# Kawasaki FC420V, Knock knock.



## pollydog (Sep 10, 2016)

I have Kawasaki FC420V engine on a Kubota lawn tractor and it recently started making a knocking sound only when you shut it down from idle. Turn the key off and it knocks the last few rounds before it stops. It doesn't make any unusual sounds when running, pulling hard or bringing the rpm up and down to check for loose rod. This engine has 1800hrs on it and has always been maintained per specifications. Could this have something to do with the "flying brick"? What course of action could I take?


----------



## pollydog (Sep 10, 2016)

OK. I've done some research on this issue and I think the problem is the "brick" (balancer). I have not torn the engine down yet to inspect anything because my used replacement Kubota has a Kohler on it and it seems to be closer to it's last breath than the Kawasaki. 
Here's my question. Does anyone know of a source for the balancer connecting links? Everywhere I find parts for the FC420 shows the connecting rods for the "brick" to be discontinued, no longer available. I'd hate to have to trash such a reliable engine for the lack of a couple of internal parts.
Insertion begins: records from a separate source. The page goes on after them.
(* ===== verification/ExecDrive.v ===== *)
(** * The driver of a provider process (the [drive] tasks of claude.rs and codex.rs)

    What both drivers share: the inputs their [select!] takes, the channel the
    events go to, the shape of the loop and the end of the session.  The tasks are
    functions of the sequence of inputs; [None] is a panic of the task. *)
From Stdlib Require Import Ascii String.
From S2P Require Import Prelude RustStr Json Enums Records Limits ThreadText JsonView ProviderText AdapterArgs.
#[local] Open Scope string_scope.
#[local] Open Scope Z_scope.

(** ** Inputs *)
(** The branches of [select!]; [delivered] tells whether the writer still takes
    an instruction. A line carries the time at which it is handled. *)
Inductive Input :=
| Line (now : Z) (text : string)
| Eof
| ReadError
| Steer (instruction : string) (delivered : bool)
| Cancel
| HardTimeout
| IdleTimeout
| StartupTimeout.

(** ** The event channel *)
Section Drive.
Context {V : Type}.
Abbreviation Event := (NormalizedEvent V).

(** The events received, and how many more are received before the receiver is
    dropped ([None]: it stays). *)
Record Channel := mkChannel { received : list Event; room : option nat }.
Definition open_channel (room : option nat) : Channel := mkChannel [] room.

(** [tx.send(event).await.is_ok()]. *)
Definition send (ev : Event) (c : Channel) : Channel * bool :=
  match c.(room) with
  | Some O => (c, false)
  | Some (S n) => (mkChannel (c.(received) ++ [ev]) (Some n), true)
  | None => (mkChannel (c.(received) ++ [ev]) None, true)
  end.
(** [let _ = tx.send(event).await]. *)
Definition post (ev : Event) (c : Channel) : Channel := (send ev c).1.
(** The loop that sends until the receiver is gone. *)
Fixpoint send_all (evs : list Event) (c : Channel) : Channel * bool :=
  match evs with
  | [] => (c, true)
  | ev :: evs => let '(c, ok) := send ev c in if ok then send_all evs c else (c, false)
  end.

(** ** The loop *)
(** How the loop was left: with the stream, or cut short (with a timeout's message). *)
Inductive Left := StreamEnded | Cut (timeout_message : option string).

(** The timeouts and the cancellation; [started] disables the startup timeout. *)
Definition cut_by (started : bool) (i : Input) : option Left :=
  match i with
  | Eof | ReadError => Some StreamEnded
  | Cancel => Some (Cut None)
  | HardTimeout => Some (Cut (Some "agent run timed out"))
  | IdleTimeout => Some (Cut (Some "agent produced no structured output before the idle timeout"))
  | StartupTimeout =>
      if started then None else Some (Cut (Some "agent did not produce structured output before the startup timeout"))
  | Line _ _ | Steer _ _ => None
  end.

Section Loop.
Context {St : Type} (step : Input -> St -> option (St * option Left)).

(** The inputs run out only with the process's output. *)
Fixpoint loop (inputs : list Input) (st : St) : option (St * Left) :=
  match inputs with
  | [] => Some (st, StreamEnded)
  | i :: inputs =>
      match step i st with
      | None => None
      | Some (st, Some left_) => Some (st, left_)
      | Some (st, None) => loop inputs st
      end
  end.
End Loop.

(** ** The end of the session *)
Context `{LimitClock}.

Definition is_cut (l : Left) : bool := match l with Cut _ => true | StreamEnded => false end.

(** What a message means: the limit, the lost network, or an error. *)
Definition error_or_limit (now : Z) (message : string) : option (list Event) :=
  match detect_usage_limit now message with
  | None => None
  | Some (Some reset_at) => Some [UsageLimitReached reset_at]
  | Some None =>
      match detect_network_error message with
      | Some message => Some [NetworkUnavailable message]
      | None => Some (if is_empty (trim message) then [] else [ErrorEvent (truncate message 2000) false])
      end
  end.

(** The diagnostics of a run that failed without a result. *)
Definition failure_events (now : Z) (diagnostics : string) : option (list Event) :=
  let err := trim diagnostics in
  if is_empty err then Some [] else error_or_limit now err.

Definition post_all (evs : list Event) (c : Channel) : Channel := foldl (fun c ev => post ev c) c evs.

(** After the process has exited: [reported] when the provider itself ended the
    run, [status] what the exit code says otherwise. *)
Definition finish (now : Z) (left_ : Left) (success reported : bool) (status : SessionStatus) (stdout stderr : string) (c : Channel) :
  option Channel :=
  let diagnostics := buffered_diagnostics stdout stderr in
  let c := match left_ with
           | Cut (Some message) => post (ErrorEvent (with_diagnostics message diagnostics) true) c
           | _ => c
           end in
  match (if negb (is_cut left_) && negb success && negb reported then failure_events now diagnostics else Some []) with
  | None => None
  | Some evs => Some (post (SessionEnded (if is_cut left_ then Interrupted else status)) (post_all evs c))
  end.

(** ** Facts *)
Definition not_end (ev : Event) : Prop := match ev with SessionEnded _ => False | _ => True end.

Lemma received_send ev c : (send ev c).1.(received) = (c.(received) ++ if (send ev c).2 then [ev] else [])%list.
Proof. unfold send. destruct c as [l [[|n]|]]; cbn; by rewrite ?app_nil_r. Qed.

Lemma send_all_received evs c :
  exists sent, sent `prefix_of` evs /\ (send_all evs c).1.(received) = (c.(received) ++ sent)%list /\
    ((send_all evs c).2 = true -> sent = evs).
Proof.
  revert c. induction evs as [|ev evs IH]; intros c; cbn [send_all].
  - exists []. rewrite app_nil_r. done.
  - destruct (send ev c) as [c' ok] eqn:Hs. pose proof (received_send ev c) as Hr. rewrite Hs in Hr. cbn in Hr. destruct ok.
    + destruct (IH c') as (sent & Hp & -> & Hok). exists (ev :: sent). rewrite Hr, <- app_assoc. split_and!; [by apply prefix_cons|done|].
      intros Hk. by rewrite (Hok Hk).
    + exists []. rewrite app_nil_r in Hr. cbn. rewrite app_nil_r. split_and!; [apply prefix_nil|done|done].
Qed.

Lemma received_post_all evs c : exists sent, sent `sublist_of` evs /\ (post_all evs c).(received) = (c.(received) ++ sent)%list.
Proof.
  revert c. induction evs as [|ev evs IH]; intros c; cbn [post_all foldl].
  - exists []. rewrite app_nil_r. done.
  - destruct (IH (post ev c)) as (sent & Hs & Hr). fold (post_all evs (post ev c)). rewrite Hr. unfold post at 1. rewrite received_send.
    destruct (send ev c).2; [exists (ev :: sent)|exists sent]; rewrite <- app_assoc; cbn; (split; [|done]).
    + by apply sublist_skip.
    + by apply sublist_cons.
Qed.

Lemma error_or_limit_not_end now message evs : error_or_limit now message = Some evs -> Forall not_end evs.
Proof. unfold error_or_limit. repeat case_match; intros [= <-]; repeat constructor. Qed.

(** The channel after the end: what it had, at most errors, and the end at most once, last. *)
Lemma finish_received now left_ success reported status stdout stderr c c' :
  finish now left_ success reported status stdout stderr c = Some c' ->
  exists mid last_, c'.(received) = (c.(received) ++ mid ++ last_)%list /\ Forall not_end mid /\
    (last_ = [] \/ last_ = [SessionEnded (if is_cut left_ then Interrupted else status)]) /\
    (c.(room) = None -> last_ <> []).
Proof.
  unfold finish. set (diagnostics := buffered_diagnostics stdout stderr).
  set (c1 := match left_ with Cut (Some message) => _ | _ => c end).
  assert (exists mid, c1.(received) = (c.(received) ++ mid)%list /\ Forall not_end mid /\ (c.(room) = None -> c1.(room) = None))
    as (mid1 & Hr1 & Hm1 & Hroom1).
  { subst c1. destruct left_ as [|[message|]]; try (exists []; by rewrite app_nil_r). unfold post. rewrite received_send.
    eexists. split; [done|]. split; [case_match; repeat constructor|]. unfold send. by intros ->. }
  clearbody c1.
  destruct (if negb (is_cut left_) && negb success && negb reported then failure_events now diagnostics else Some []) as [evs|] eqn:Hevs;
    [|done]. intros [= <-].
  assert (Forall not_end evs) as Hne.
  { destruct (_ && _); [|by injection Hevs as <-]. unfold failure_events in Hevs. destruct (is_empty _); [by injection Hevs as <-|].
    by apply error_or_limit_not_end in Hevs. }
  destruct (received_post_all evs c1) as (sent & Hsub & Hr2). unfold post at 1. rewrite received_send, Hr2, Hr1.
  set (ok := (send _ (post_all evs c1)).2). exists (mid1 ++ sent)%list, (if ok then [SessionEnded (if is_cut left_ then Interrupted else status)] else []).
  rewrite <- !app_assoc. split_and!; [done| |by destruct ok; auto|].
  - apply Forall_app. split; [done|]. apply Forall_forall. intros x Hx. eapply Forall_forall; [exact Hne|]. by eapply elem_of_sublist.
  - intros Hroom. specialize (Hroom1 Hroom). assert (ok = true) as ->; [|done]. subst ok.
    assert ((post_all evs c1).(room) = None) as Hn; [|unfold send; by rewrite Hn].
    clear -Hroom1. revert c1 Hroom1. induction evs as [|ev evs IH]; intros c1 Hn; [done|]. apply IH. unfold post, send. by rewrite Hn.
Qed.
End Drive.
Arguments Channel : clear implicits.
(** C9: the stream of a provider process, for every sequence of inputs of its
    driver task (lines, end of output, read errors, steering, cancellation and
    the timeouts), for Claude and for Codex: either the task panics, and then a
    text of the run names a time outside the range of instants or a line of
    diagnostics is not ASCII; or the receiver gets exactly one end of the
    session, as the last event, whose status is [Interrupted] when the run was
    cut short and what the process or the turn reported otherwise. Nothing but
    the end is missing when the receiver was dropped. *)
Theorem session_ends_once room0 prompt delivered inputs now (success : bool) stderr :
  match loop step inputs (start (V:=V) prompt delivered (open_channel room0)) with
  | Some (st, l) =>
      ends_once_or_panics room0 now (buffered_diagnostics st.(stdout_buf) stderr) l (if success then Completed else Failed)
        (drive prompt delivered inputs now success stderr (open_channel room0))
  | None => drive prompt delivered inputs now success stderr (open_channel (V:=V) room0) = None /\ panic_cause inputs
  end /\
  match loop codex_step inputs (codex_start (V:=V) (open_channel room0)) with
  | Some (st, l) =>
      ends_once_or_panics room0 now (buffered_diagnostics st.(codex_stdout) stderr) l
        (default (if success then Completed else Failed) st.(codex_terminal_status))
        (codex_drive inputs now success stderr (open_channel room0))
  | None => codex_drive inputs now success stderr (open_channel (V:=V) room0) = None /\ panic_cause inputs
  end.
Proof.
  split.
  - pose proof (claude_run room0 prompt delivered inputs) as Hrun. cbn zeta in Hrun. unfold drive.
    destruct (loop _ _ _) as [[st l]|]; [|done]. destruct Hrun as [Hu Hr]. cbn. unfold ends_once_or_panics.
    destruct (finish _ _ _ _ _ _ _ _) eqn:Hf; [by eapply finish_ends|by apply finish_panics in Hf].
  - pose proof (codex_run room0 inputs) as Hrun. unfold codex_drive.
    destruct (loop _ _ _) as [[st l]|]; [|done]. destruct Hrun as [Hu Hr]. cbn. unfold ends_once_or_panics.
    destruct (finish _ _ _ _ _ _ _ _) eqn:Hf; [by eapply finish_ends|by apply finish_panics in Hf].
Qed.
End Ends.
Definition review_decision (decision : ApprovalDecision.t) : string :=
  match decision with
  | ApprovalDecision.Allow => "approved"
  | ApprovalDecision.AllowForSession => "approved_for_session"
  | ApprovalDecision.Deny => "denied"
  | ApprovalDecision.Abort => "abort"
  end.
Definition item_decision (decision : ApprovalDecision.t) : string :=
  match decision with
  | ApprovalDecision.Allow => "accept"
  | ApprovalDecision.AllowForSession => "acceptForSession"
  | ApprovalDecision.Deny => "decline"
  | ApprovalDecision.Abort => "cancel"
  end.
Definition approval_response (method : string) (decision : ApprovalDecision.t) (params : V) : V :=
  if String.eqb method "item/permissions/requestApproval" then
    json_object
      [("permissions", if ApprovalDecision.is_allow decision then default (json_object []) (json_get params "permissions") else json_object []);
       ("scope", json_str (if bool_decide (decision = ApprovalDecision.AllowForSession) then "session" else "turn"))]
  else json_object [("decision", json_str (if starts_with "item/" method then item_decision decision else review_decision decision))].
(* ===== verification/AppServer.v ===== *)
(** * The Codex app-server connection (am-agents/src/codex_app_server.rs)

    The JSON-RPC connection as a state that its tasks change by turns: the
    requests of the driver, the lines of the server, the decisions of the user.
    Then the sequence that starts a turn, and the driver that waits for its end. *)
From Stdlib Require Import Ascii String.
From stdpp Require Import gmap strings.
From S2P Require Import Prelude RustStr Json Enums Records Doubles Limits ThreadText Attachments GitText JsonView ProviderText AdapterArgs ExecDrive CodexStream AppServerText.
#[local] Open Scope string_scope.
#[local] Open Scope Z_scope.

Definition CONNECTION_CLOSED : string := "The provider connection closed. Please try again.".
Definition STDIN_CLOSED : string := "codex app-server stdin closed".
Definition DISCONNECTED : string :=
  "The provider disconnected before finishing. Your progress is saved; please try again.".

(** What the reader task does: it reads, it has ended with the output of the
    server, it has panicked. *)
Inductive ReaderState := Reading | ReaderEnded | ReaderPanicked.
#[global] Instance ReaderState_eq_dec : EqDecision ReaderState.
Proof. solve_decision. Defined.

Section AppServer.
Context {V : Type} `{JsonView V} `{!TextSerde (list Attachment.t)} `{!Codecs} `{LimitClock} `{Timestamps}.
Abbreviation Event := (NormalizedEvent V).

(** An approval task: the id it answers, and what it asks about. *)
Inductive Ask :=
| AskQuestions (id : V) (choices : list ApprovalQuestionChoice.t) (params : V)
| AskApproval (id : V) (method : string) (params : V) (ask : ApprovalAsk.t V).

Record Conn := mkConn {
  next_id : Z;
  (** [ResponseState]: whether the reader is done, and the requests without a response *)
  closed : bool;
  waiting : gset Z;
  (** the requests that are registered and not yet handed to the writer *)
  unsent : gmap Z (string * V);
  (** what the requests return *)
  results : gmap Z (result string V);
  (** the lines the writer has accepted; it is gone when a write failed *)
  lines : list string;
  writer_open : bool;
  asks : list Ask;
  events : Channel V;
  (** what [terminal_tx] has sent *)
  terminal : option SessionStatus;
  reader : ReaderState
}.

Definition connect (room : option nat) : Conn := mkConn 1 false ∅ ∅ ∅ [] true [] (open_channel room) None Reading.

Definition set_requests (closed : bool) (waiting : gset Z) (unsent : gmap Z (string * V)) (results : gmap Z (result string V)) (c : Conn) : Conn :=
  mkConn c.(next_id) closed waiting unsent results c.(lines) c.(writer_open) c.(asks) c.(events) c.(terminal) c.(reader).
Definition set_asks (asks : list Ask) (c : Conn) : Conn :=
  mkConn c.(next_id) c.(closed) c.(waiting) c.(unsent) c.(results) c.(lines) c.(writer_open) asks c.(events) c.(terminal) c.(reader).
Definition set_reader (terminal : option SessionStatus) (reader : ReaderState) (c : Conn) : Conn :=
  mkConn c.(next_id) c.(closed) c.(waiting) c.(unsent) c.(results) c.(lines) c.(writer_open) c.(asks) c.(events) terminal reader.
Definition emit (evs : list Event) (c : Conn) : Conn :=
  mkConn c.(next_id) c.(closed) c.(waiting) c.(unsent) c.(results) c.(lines) c.(writer_open) c.(asks) (post_all evs c.(events))
    c.(terminal) c.(reader).
(** [out_tx.send(line)]; it fails when the writer is gone. *)
Definition enqueue (line : V) (c : Conn) : Conn :=
  mkConn c.(next_id) c.(closed) c.(waiting) c.(unsent) c.(results)
    (if c.(writer_open) then c.(lines) ++ [json_to_string line] else c.(lines))%list c.(writer_open) c.(asks) c.(events) c.(terminal) c.(reader).

(** ** The requests of the driver *)

(** The first half of [Rpc::request]: an id, and a place among the waiting. *)
Definition register (method : string) (params : V) (c : Conn) : Conn :=
  let id := c.(next_id) in
  let c' := mkConn (u64_wrapping_add id 1) c.(closed) c.(waiting) c.(unsent) c.(results) c.(lines) c.(writer_open) c.(asks) c.(events)
              c.(terminal) c.(reader) in
  if c.(closed) then set_requests true c.(waiting) c.(unsent) (<[id := Err CONNECTION_CLOSED]> c.(results)) c'
  else set_requests false ({[id]} ∪ c.(waiting)) (<[id := (method, params)]> c.(unsent)) c.(results) c'.

(** The second half: the line goes to the writer. *)
Definition request_line (id : Z) (method : string) (params : V) : V :=
  json_object [("id", json_num id); ("method", json_str method); ("params", params)].
Definition send_request (id : Z) (c : Conn) : Conn :=
  match c.(unsent) !! id with
  | None => c
  | Some (method, params) =>
      if c.(writer_open) then
        enqueue (request_line id method params) (set_requests c.(closed) c.(waiting) (delete id c.(unsent)) c.(results) c)
      else set_requests c.(closed) (c.(waiting) ∖ {[id]}) (delete id c.(unsent)) (<[id := Err STDIN_CLOSED]> c.(results)) c
  end.

Definition notify (method : string) (params : V) : Conn -> Conn :=
  enqueue (json_object [("method", json_str method); ("params", params)]).
Definition interrupt (thread_id turn_id : string) : Conn -> Conn :=
  notify "turn/interrupt" (json_object [("threadId", json_str thread_id); ("turnId", json_str turn_id)]).
Definition steer (thread_id turn_id instruction : string) : Conn -> Conn :=
  notify "turn/steer"
    (json_object [("threadId", json_str thread_id); ("turnId", json_str turn_id);
                  ("input", json_array [json_object [("type", json_str "text"); ("text", json_str instruction)]])]).

(** ** The lines of the server *)

(** A response to one of our requests. *)
Definition response_of (value : V) : result string V :=
  match json_get value "error" with
  | Some err => Err (default "app-server error" (get_str err "message"))
  | None => Ok (get_or_null value "result")
  end.
Definition on_response (value : V) (c : Conn) : Conn :=
  match json_get value "id" ≫= json_as_u64 with
  | Some id =>
      if bool_decide (id ∈ c.(waiting)) then
        set_requests c.(closed) (c.(waiting) ∖ {[id]}) c.(unsent) (<[id := response_of value]> c.(results)) c
      else c
  | None => c
  end.

Definition reply (id result_ : V) : V := json_object [("id", id); ("result", result_)].
Definition unsupported_reply (id : V) (method : string) : V :=
  json_object [("id", id);
    ("error", json_object [("code", json_num (-32601));
                           ("message", json_str ("Perpetual does not support app-server request method " +:+ method))])].

(** A request of the server. *)
Definition handle_server_request (method : string) (value : V) (c : Conn) : Conn :=
  let id := get_or_null value "id" in
  let params := get_or_null value "params" in
  if String.eqb method "item/tool/requestUserInput" then
    match approval_question_choices params with
    | Some choices => set_asks (c.(asks) ++ [AskQuestions id choices params])%list c
    | None => enqueue (reply id (json_object [("answers", json_object [])])) (emit [ToolUse None "request_user_input" params] c)
    end
  else if String.eqb method "mcpServer/elicitation/request" then
    enqueue (reply id (json_object [("action", json_str "cancel")])) (emit [ToolUse None "mcp_elicitation" params] c)
  else
    match approval_ask_for method params with
    | Some ask => set_asks (c.(asks) ++ [AskApproval id method params ask])%list c
    | None => enqueue (unsupported_reply id method) c
    end.

(** The end of an approval task. *)
Definition ask_reply (ask : Ask) (decision : ApprovalDecision.t) : V :=
  match ask with
  | AskQuestions id choices _ => reply id (json_object [("answers", json_object (question_answers decision choices))])
  | AskApproval id method params _ => reply id (approval_response method decision params)
  end.
Definition asked (ask : Ask) : ApprovalAsk.t V :=
  match ask with AskQuestions _ _ params => question_ask params | AskApproval _ _ _ ask => ask end.
Definition decide_ask (k : nat) (decision : ApprovalDecision.t) (c : Conn) : Conn :=
  match c.(asks) !! k with
  | Some ask => enqueue (ask_reply ask decision) (set_asks (delete k c.(asks)) c)
  | None => c
  end.

(** A notification: the events it sends first, then ([None]: a panic) the rest of
    them and the status that ends the turn. *)
Definition message_at (now : Z) (params : V) (path : list string) (status : option SessionStatus) :
  option (list Event * option SessionStatus) :=
  evs ← message_events now (pointer_str params path); Some (evs, status).
Definition handle_notification (now : Z) (method : string) (value : V) : list Event * option (list Event * option SessionStatus) :=
  let params := default value (json_get value "params") in
  if String.eqb method "turn/completed" then
    let status := default Completed (turn_status <$> pointer_str params ["turn"; "status"]) in
    ((option_list (server_usage (pointer params ["turn"; "usage"])) ++ option_list (parse_quota_window params))%list,
     if bool_decide (status = Failed) then message_at now params ["turn"; "error"; "message"] (Some status) else Some ([], Some status))
  else if String.eqb method "turn/failed" then ([], message_at now params ["error"; "message"] (Some Failed))
  else if String.eqb method "error" then ([], message_at now params ["message"] None)
  else if existsb (String.eqb method) ["item/started"; "item/completed"] then
    (match json_get params "item" with
     | Some item => map_item item (String.eqb method "item/completed")
     | None => []
     end, Some ([], None))
  else if String.eqb method "item/agentMessage/delta" then
    (match get_str params "delta" with
     | Some delta => if is_empty delta then [] else [AssistantTextDelta delta]
     | None => []
     end, Some ([], None))
  else if existsb (String.eqb method) ["account/rateLimits/updated"; "account/rateLimits/read"] then
    (option_list (parse_quota_window params), Some ([], None))
  else ([], Some ([], None)).
Definition on_notification (now : Z) (method : string) (value : V) (c : Conn) : Conn :=
  let '(evs, rest) := handle_notification now method value in
  match rest with
  | Some (evs', status) => set_reader (opt_or c.(terminal) status) c.(reader) (emit (evs ++ evs')%list c)
  | None => set_reader c.(terminal) ReaderPanicked (emit evs c)
  end.

(** One line of the server. *)
Definition on_line (now : Z) (text : string) (c : Conn) : Conn :=
  match json_from_str (trim text) with
  | Err _ => c
  | Ok value =>
      match json_get value "id", get_str value "method" with
      | Some _, None => on_response value c
      | Some _, Some method => handle_server_request method value c
      | None, Some method => on_notification now method value c
      | None, None => c
      end
  end.

(** The output of the server has ended. *)
Definition on_end (c : Conn) : Conn :=
  let interrupted := negb (bool_decide (c.(waiting) = ∅)) in
  let drained := set_fold (fun id results => <[id := Err CONNECTION_CLOSED]> results) c.(results) c.(waiting) in
  let c' := set_requests true ∅ c.(unsent) drained c in
  match c.(terminal) with
  | Some status => set_reader (Some status) ReaderEnded c'
  | None => set_reader (Some Failed) ReaderEnded (if interrupted then c' else emit [ErrorEvent DISCONNECTED true] c')
  end.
Anyone know of a small repair shop that might have these links?


----------



## 30yearTech (Sep 14, 2006)

I found listings for them an several places.

Try this one:

https://www.jthomasparts.com/46102-6007-rod-assembly


----------



## pollydog (Sep 10, 2016)

Wow! I had all but given up after seeing so many listings that showed most parts available for this engine but always listing the rods as "no longer available". Hat is off to you, many thanks!


----------